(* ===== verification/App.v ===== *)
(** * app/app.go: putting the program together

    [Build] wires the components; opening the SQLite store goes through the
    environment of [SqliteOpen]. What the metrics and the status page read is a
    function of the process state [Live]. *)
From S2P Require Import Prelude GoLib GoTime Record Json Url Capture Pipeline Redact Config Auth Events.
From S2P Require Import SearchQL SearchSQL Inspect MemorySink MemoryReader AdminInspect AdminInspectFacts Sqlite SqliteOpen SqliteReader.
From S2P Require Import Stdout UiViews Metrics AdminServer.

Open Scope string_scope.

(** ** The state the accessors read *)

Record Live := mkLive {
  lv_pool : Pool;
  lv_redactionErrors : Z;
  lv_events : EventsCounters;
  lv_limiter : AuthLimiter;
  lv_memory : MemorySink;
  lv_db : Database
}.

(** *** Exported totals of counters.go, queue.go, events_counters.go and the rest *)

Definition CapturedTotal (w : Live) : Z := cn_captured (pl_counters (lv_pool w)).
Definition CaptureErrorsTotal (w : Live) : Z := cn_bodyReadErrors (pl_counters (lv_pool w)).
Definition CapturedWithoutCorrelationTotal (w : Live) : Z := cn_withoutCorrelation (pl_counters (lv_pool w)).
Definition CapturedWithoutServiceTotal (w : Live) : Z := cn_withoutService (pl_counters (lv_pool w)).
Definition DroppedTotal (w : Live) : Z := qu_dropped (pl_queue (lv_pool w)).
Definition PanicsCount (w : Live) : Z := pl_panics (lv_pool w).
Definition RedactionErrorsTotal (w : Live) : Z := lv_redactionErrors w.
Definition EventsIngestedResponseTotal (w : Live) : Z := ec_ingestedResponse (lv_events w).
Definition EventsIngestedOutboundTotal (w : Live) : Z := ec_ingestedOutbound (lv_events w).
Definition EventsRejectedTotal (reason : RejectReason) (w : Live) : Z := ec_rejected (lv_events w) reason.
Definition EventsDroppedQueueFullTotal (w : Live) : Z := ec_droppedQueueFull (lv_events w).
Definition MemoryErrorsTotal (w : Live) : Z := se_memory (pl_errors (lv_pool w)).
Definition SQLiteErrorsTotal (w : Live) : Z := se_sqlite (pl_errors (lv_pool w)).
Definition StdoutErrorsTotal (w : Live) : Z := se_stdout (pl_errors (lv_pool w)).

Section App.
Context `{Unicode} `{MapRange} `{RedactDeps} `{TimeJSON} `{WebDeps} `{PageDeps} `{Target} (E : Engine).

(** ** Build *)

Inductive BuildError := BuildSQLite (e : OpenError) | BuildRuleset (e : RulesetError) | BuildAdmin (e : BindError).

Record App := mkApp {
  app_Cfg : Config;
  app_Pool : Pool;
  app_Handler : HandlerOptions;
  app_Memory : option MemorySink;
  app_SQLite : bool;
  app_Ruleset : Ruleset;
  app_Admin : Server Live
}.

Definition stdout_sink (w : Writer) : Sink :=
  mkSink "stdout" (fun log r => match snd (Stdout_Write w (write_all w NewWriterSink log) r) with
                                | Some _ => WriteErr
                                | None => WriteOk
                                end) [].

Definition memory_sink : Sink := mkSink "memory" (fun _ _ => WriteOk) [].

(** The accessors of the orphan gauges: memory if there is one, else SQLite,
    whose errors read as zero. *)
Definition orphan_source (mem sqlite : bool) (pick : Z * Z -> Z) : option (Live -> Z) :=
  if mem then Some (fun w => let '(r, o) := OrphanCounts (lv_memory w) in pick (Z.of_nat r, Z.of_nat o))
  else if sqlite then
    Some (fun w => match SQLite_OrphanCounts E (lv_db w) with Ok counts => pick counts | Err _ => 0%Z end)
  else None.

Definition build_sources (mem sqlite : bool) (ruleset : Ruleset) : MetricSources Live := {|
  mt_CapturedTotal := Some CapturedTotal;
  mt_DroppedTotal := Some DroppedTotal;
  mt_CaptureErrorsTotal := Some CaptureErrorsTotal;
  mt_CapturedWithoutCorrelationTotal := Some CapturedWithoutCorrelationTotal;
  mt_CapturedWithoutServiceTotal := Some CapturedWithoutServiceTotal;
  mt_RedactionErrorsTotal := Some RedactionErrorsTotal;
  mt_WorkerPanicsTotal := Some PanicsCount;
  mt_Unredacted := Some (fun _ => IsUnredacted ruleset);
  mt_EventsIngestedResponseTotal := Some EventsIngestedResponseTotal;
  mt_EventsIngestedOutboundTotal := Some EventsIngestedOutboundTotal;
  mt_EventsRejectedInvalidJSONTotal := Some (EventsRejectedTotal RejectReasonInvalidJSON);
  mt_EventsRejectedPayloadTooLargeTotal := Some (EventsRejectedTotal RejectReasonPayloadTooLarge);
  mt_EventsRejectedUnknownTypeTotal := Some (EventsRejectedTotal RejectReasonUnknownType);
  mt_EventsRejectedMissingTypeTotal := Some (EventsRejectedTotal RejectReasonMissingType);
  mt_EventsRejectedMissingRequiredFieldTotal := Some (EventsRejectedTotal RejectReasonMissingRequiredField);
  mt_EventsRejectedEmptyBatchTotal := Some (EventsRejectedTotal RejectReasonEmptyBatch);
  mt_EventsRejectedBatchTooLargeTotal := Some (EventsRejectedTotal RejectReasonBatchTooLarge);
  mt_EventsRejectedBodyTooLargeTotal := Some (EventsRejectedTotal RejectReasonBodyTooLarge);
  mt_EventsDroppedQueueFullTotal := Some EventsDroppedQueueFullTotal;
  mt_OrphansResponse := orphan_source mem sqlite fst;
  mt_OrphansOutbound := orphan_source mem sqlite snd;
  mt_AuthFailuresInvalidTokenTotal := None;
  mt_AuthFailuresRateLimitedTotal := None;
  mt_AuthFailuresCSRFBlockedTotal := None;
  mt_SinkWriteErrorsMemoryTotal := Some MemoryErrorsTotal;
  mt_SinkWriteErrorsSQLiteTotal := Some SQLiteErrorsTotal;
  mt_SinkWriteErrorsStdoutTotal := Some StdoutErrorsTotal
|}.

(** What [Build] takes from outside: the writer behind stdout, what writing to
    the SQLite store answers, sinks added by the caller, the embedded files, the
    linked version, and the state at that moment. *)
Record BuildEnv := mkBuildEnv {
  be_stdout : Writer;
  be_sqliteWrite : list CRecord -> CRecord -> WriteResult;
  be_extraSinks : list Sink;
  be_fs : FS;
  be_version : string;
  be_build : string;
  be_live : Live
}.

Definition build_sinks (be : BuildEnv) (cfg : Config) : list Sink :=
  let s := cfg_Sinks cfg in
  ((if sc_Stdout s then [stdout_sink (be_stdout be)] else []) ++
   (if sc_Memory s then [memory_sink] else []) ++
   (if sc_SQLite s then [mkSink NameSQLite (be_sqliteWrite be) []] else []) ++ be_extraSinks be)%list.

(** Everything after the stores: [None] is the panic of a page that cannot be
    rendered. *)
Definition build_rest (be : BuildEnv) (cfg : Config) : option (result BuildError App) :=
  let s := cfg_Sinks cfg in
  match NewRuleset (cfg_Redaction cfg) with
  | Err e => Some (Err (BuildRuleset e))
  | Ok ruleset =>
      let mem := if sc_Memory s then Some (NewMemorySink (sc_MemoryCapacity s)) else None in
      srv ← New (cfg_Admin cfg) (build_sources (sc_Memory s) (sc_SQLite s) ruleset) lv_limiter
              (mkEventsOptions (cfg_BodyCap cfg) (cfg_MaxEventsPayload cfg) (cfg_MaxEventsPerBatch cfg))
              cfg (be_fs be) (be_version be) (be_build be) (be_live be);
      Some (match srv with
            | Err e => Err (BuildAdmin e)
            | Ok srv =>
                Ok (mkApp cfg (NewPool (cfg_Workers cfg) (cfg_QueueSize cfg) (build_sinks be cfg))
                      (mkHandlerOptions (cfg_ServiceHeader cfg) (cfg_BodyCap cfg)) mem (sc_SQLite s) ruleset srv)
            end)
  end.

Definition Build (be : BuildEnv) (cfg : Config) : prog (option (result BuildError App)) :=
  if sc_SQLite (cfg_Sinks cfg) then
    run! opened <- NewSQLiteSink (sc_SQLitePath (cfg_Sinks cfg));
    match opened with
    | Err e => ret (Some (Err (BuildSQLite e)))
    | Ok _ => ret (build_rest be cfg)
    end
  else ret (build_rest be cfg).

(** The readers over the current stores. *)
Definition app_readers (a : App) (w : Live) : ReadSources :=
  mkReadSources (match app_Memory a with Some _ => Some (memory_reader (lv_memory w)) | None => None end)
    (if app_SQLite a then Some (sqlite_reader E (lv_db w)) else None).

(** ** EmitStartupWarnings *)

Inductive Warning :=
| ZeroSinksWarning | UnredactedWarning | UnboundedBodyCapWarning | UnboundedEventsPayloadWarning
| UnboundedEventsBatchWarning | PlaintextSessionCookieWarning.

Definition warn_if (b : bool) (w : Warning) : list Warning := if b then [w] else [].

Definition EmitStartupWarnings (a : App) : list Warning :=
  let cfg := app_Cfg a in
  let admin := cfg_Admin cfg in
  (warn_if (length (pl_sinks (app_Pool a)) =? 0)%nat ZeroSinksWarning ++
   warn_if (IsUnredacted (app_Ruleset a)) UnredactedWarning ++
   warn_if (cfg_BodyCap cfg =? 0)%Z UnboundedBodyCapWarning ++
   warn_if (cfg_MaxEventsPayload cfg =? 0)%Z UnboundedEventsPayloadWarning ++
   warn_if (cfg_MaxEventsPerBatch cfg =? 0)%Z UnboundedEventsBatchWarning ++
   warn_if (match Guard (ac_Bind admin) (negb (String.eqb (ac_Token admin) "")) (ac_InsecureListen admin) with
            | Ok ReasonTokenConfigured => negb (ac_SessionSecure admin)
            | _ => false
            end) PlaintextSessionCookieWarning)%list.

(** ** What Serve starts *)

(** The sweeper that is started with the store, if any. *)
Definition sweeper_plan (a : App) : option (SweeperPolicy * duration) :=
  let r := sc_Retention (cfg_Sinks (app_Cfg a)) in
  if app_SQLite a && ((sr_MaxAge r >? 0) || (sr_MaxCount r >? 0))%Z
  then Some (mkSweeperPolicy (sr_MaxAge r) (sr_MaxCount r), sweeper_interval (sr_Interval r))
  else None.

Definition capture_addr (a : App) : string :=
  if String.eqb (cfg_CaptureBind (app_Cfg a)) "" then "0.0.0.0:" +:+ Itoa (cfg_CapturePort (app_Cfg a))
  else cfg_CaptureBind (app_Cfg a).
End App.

┄┄┄┄┄┄┄┄┄┄

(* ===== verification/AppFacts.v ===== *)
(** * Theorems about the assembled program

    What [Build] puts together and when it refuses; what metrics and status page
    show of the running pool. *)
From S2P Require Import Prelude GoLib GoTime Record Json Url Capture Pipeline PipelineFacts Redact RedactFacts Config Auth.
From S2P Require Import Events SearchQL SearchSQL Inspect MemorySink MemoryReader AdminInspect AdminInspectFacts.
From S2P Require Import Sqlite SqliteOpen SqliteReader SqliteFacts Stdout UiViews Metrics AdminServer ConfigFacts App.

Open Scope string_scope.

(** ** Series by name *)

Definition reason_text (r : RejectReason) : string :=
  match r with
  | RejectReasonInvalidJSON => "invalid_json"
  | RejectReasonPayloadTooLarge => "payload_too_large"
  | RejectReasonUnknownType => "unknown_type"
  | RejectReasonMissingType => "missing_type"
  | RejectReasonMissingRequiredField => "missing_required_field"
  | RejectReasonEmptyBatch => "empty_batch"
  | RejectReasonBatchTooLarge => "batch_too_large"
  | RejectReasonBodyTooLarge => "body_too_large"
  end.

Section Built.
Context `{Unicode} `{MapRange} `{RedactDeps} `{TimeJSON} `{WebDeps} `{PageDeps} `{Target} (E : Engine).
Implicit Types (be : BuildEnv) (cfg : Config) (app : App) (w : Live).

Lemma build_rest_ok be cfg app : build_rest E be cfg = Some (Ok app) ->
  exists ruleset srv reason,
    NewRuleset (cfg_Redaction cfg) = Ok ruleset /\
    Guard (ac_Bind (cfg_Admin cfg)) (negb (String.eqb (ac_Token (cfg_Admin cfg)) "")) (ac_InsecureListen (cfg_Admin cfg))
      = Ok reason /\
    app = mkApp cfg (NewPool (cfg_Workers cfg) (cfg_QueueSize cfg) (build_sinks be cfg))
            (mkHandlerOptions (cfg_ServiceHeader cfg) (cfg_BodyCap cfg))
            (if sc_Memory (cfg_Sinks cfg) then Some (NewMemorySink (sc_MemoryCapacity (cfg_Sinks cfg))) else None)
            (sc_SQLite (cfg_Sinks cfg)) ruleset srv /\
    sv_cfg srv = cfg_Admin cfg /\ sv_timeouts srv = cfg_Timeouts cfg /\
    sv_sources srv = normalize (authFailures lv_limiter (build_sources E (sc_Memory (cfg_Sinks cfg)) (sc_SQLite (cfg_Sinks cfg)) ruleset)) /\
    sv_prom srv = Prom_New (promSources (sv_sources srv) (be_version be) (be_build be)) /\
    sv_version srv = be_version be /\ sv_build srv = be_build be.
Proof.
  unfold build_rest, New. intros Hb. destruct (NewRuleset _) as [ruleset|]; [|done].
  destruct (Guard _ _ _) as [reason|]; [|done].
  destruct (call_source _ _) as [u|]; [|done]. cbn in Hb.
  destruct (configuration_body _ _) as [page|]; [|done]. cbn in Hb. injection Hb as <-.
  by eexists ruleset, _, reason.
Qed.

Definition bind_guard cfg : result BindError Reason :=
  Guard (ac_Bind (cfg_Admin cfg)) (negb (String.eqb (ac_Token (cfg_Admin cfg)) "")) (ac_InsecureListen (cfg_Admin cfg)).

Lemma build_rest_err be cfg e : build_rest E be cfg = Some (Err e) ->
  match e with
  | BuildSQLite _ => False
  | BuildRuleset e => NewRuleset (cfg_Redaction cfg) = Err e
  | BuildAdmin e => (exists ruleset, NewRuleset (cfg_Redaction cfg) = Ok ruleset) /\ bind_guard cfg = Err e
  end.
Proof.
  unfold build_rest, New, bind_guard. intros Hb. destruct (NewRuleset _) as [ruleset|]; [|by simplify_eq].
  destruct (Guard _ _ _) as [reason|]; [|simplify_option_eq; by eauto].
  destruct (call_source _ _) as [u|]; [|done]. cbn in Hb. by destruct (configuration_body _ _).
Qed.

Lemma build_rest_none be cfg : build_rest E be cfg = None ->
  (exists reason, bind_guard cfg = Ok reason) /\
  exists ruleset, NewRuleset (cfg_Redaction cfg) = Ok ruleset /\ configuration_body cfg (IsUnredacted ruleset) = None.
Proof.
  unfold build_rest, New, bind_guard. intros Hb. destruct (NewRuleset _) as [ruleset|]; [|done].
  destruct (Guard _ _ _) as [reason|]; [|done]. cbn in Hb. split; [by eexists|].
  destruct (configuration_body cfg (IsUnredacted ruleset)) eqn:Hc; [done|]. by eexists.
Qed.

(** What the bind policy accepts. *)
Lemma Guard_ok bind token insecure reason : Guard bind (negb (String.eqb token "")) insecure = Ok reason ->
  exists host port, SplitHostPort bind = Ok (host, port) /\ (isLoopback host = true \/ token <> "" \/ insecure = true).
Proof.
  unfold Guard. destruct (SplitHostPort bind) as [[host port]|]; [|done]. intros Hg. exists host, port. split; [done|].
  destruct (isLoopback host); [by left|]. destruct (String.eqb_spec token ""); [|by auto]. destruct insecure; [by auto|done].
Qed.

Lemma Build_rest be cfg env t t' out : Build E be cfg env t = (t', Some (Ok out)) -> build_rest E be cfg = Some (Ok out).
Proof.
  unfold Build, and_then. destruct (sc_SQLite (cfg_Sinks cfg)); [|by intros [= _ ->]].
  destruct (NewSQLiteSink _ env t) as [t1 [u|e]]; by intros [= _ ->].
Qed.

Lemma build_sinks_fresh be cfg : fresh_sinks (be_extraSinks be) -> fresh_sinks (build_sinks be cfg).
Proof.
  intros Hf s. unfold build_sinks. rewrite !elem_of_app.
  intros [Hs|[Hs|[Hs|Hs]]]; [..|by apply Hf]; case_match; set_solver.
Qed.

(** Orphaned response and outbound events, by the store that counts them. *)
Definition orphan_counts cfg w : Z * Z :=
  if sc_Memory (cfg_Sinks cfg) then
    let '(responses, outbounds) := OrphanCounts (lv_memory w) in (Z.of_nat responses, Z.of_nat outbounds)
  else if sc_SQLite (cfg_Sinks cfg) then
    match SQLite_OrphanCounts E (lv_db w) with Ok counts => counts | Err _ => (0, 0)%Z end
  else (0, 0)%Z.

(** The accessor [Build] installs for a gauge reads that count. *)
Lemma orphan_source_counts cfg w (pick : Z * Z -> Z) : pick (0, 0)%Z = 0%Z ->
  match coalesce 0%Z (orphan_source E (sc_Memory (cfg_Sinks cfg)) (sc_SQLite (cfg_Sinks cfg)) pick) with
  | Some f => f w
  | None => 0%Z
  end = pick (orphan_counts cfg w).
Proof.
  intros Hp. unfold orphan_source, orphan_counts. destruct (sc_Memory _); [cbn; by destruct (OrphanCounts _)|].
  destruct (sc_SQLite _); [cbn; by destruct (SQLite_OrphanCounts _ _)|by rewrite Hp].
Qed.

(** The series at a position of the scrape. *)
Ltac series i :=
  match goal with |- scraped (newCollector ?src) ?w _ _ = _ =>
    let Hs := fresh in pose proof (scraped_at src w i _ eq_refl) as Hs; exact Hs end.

┄┄┄┄┄┄┄┄┄┄

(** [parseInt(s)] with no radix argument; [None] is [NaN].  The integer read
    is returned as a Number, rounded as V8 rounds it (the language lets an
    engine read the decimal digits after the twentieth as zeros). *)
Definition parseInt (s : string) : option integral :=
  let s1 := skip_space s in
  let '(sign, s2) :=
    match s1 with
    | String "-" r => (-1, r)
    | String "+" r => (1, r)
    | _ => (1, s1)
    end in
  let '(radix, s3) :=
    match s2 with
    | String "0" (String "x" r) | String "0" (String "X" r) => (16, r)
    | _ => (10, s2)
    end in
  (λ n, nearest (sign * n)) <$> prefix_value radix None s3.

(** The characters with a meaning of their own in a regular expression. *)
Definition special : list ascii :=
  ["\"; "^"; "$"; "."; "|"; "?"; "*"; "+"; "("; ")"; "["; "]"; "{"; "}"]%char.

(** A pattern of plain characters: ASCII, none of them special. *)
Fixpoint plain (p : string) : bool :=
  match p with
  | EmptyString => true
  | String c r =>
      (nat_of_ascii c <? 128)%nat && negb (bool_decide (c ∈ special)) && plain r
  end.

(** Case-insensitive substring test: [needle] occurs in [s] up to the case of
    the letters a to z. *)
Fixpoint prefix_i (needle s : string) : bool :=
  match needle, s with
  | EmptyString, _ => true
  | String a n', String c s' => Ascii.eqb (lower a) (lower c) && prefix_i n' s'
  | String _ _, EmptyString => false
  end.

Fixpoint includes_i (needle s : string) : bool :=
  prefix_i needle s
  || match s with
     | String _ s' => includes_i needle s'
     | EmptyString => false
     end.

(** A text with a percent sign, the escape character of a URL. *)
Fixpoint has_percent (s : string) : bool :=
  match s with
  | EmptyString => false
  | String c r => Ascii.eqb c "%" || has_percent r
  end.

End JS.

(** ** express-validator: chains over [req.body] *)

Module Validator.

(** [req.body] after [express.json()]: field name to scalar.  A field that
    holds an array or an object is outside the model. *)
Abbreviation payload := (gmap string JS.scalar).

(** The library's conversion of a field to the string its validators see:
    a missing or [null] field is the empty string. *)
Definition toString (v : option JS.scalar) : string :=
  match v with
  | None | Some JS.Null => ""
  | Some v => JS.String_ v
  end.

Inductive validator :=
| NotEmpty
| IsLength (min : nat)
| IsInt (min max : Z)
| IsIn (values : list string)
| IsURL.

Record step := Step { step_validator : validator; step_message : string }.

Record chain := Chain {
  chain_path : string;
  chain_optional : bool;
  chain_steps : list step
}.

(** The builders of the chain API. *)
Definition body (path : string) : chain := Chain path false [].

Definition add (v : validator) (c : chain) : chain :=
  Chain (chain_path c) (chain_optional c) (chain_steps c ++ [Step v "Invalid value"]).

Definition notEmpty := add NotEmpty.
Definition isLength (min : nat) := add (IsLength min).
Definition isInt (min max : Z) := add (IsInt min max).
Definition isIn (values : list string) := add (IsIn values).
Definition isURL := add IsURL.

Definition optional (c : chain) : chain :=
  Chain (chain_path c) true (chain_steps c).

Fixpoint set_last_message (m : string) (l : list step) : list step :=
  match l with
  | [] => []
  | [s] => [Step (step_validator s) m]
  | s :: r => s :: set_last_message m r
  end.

┄┄┄┄┄┄┄┄┄┄

# TASK OBJECTIVE
Precisely the lines between those holding "whose errors read as zero. *)" and "mt_EventsRejectedUnknownTypeTotal := Some", inclusive, are to be reproduced from the listing above, with nothing added.

# EXERCISE RESPONSE
    whose errors read as zero. *)
Definition orphan_source (mem sqlite : bool) (pick : Z * Z -> Z) : option (Live -> Z) :=
  if mem then Some (fun w => let '(r, o) := OrphanCounts (lv_memory w) in pick (Z.of_nat r, Z.of_nat o))
  else if sqlite then
    Some (fun w => match SQLite_OrphanCounts E (lv_db w) with Ok counts => pick counts | Err _ => 0%Z end)
  else None.

Definition build_sources (mem sqlite : bool) (ruleset : Ruleset) : MetricSources Live := {|
  mt_CapturedTotal := Some CapturedTotal;
  mt_DroppedTotal := Some DroppedTotal;
  mt_CaptureErrorsTotal := Some CaptureErrorsTotal;
  mt_CapturedWithoutCorrelationTotal := Some CapturedWithoutCorrelationTotal;
  mt_CapturedWithoutServiceTotal := Some CapturedWithoutServiceTotal;
  mt_RedactionErrorsTotal := Some RedactionErrorsTotal;
  mt_WorkerPanicsTotal := Some PanicsCount;
  mt_Unredacted := Some (fun _ => IsUnredacted ruleset);
  mt_EventsIngestedResponseTotal := Some EventsIngestedResponseTotal;
  mt_EventsIngestedOutboundTotal := Some EventsIngestedOutboundTotal;
  mt_EventsRejectedInvalidJSONTotal := Some (EventsRejectedTotal RejectReasonInvalidJSON);
  mt_EventsRejectedPayloadTooLargeTotal := Some (EventsRejectedTotal RejectReasonPayloadTooLarge);
  mt_EventsRejectedUnknownTypeTotal := Some (EventsRejectedTotal RejectReasonUnknownType);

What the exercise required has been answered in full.